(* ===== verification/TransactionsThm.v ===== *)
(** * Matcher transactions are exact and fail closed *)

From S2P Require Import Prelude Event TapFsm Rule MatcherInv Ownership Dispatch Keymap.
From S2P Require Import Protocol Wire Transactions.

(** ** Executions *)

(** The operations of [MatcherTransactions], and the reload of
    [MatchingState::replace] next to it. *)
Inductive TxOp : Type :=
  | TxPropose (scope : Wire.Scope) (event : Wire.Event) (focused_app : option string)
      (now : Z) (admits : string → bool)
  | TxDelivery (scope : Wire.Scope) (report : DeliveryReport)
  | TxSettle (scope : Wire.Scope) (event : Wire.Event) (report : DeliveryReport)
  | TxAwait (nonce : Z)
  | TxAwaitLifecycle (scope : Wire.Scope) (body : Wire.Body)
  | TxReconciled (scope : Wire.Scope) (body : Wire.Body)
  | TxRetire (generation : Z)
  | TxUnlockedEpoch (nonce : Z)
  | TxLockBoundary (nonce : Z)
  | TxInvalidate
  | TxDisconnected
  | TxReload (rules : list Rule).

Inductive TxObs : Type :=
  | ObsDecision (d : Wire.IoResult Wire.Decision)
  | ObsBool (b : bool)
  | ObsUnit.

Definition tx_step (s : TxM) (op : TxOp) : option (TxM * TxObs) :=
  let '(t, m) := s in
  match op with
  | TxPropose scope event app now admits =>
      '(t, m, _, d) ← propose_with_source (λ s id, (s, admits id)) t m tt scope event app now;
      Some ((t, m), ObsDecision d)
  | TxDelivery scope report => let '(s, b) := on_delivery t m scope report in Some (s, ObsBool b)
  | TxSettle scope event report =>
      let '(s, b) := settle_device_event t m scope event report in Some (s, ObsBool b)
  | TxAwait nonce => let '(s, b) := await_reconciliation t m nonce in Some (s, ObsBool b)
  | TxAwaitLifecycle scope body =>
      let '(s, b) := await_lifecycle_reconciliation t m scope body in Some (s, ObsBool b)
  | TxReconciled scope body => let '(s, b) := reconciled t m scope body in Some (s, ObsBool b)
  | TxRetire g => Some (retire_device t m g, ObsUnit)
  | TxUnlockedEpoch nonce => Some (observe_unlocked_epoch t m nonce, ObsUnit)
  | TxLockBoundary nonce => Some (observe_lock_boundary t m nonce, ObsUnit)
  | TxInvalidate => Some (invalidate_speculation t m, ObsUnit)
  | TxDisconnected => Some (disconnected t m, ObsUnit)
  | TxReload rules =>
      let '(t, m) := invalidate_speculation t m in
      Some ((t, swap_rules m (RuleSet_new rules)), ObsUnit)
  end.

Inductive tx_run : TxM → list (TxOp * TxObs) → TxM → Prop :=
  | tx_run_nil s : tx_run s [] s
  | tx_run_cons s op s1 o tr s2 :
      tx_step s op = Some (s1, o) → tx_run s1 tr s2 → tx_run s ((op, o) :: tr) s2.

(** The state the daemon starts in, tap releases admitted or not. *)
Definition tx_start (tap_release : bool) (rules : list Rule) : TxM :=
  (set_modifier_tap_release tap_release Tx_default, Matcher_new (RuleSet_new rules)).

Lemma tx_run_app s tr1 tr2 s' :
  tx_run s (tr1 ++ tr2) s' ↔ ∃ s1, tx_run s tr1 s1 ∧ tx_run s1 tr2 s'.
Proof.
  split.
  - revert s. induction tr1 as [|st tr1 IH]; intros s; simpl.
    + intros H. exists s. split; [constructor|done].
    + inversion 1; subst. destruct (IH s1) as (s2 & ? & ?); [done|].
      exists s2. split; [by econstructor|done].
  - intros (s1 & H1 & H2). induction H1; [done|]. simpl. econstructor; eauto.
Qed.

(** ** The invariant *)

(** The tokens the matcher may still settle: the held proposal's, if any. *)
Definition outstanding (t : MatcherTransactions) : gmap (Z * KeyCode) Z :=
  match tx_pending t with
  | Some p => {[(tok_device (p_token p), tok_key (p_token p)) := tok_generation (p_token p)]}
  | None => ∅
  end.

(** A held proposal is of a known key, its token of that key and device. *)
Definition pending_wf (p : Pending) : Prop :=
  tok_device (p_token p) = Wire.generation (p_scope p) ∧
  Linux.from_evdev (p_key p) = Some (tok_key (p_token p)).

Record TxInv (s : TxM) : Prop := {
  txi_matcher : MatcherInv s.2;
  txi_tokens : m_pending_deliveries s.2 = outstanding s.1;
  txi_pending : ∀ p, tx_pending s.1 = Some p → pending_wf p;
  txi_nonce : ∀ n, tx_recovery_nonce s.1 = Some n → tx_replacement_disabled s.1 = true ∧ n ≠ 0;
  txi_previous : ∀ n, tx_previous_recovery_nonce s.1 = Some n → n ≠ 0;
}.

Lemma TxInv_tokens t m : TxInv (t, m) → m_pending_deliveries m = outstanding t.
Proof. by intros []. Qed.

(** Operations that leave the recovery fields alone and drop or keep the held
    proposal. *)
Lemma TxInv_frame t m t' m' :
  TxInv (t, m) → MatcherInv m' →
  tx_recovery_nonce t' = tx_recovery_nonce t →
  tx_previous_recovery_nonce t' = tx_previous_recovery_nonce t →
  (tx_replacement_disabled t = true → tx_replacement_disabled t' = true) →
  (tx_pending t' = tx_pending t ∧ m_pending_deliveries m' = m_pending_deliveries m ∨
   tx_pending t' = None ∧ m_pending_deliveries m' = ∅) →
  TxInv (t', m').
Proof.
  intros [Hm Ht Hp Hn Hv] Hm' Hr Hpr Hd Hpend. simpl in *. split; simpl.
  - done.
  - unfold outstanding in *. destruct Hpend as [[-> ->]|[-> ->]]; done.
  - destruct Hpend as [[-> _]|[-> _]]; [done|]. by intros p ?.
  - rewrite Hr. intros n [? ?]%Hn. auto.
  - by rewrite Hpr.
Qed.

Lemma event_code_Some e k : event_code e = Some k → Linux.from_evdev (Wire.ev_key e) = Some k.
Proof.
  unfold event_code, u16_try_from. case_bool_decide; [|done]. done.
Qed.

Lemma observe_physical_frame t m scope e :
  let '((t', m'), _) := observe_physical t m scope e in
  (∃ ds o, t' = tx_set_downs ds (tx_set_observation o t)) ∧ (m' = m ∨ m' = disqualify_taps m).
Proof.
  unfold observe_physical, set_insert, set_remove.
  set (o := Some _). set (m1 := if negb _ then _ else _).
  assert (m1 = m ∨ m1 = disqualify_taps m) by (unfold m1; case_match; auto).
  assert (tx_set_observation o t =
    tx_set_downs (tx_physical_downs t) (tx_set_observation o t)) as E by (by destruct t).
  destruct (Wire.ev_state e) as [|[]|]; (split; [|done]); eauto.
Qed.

· · · · · · ·

→ **EXERCISE**
Everything in the material above from the line that has "(∃ ds o, t' = tx_set_downs" through the line that has "assert (tx_set_observation o" must be duplicated exactly, with no other lines given.

→ **SOLUTION TO THIS EXERCISE**
  (∃ ds o, t' = tx_set_downs ds (tx_set_observation o t)) ∧ (m' = m ∨ m' = disqualify_taps m).
Proof.
  unfold observe_physical, set_insert, set_remove.
  set (o := Some _). set (m1 := if negb _ then _ else _).
  assert (m1 = m ∨ m1 = disqualify_taps m) by (unfold m1; case_match; auto).
  assert (tx_set_observation o t =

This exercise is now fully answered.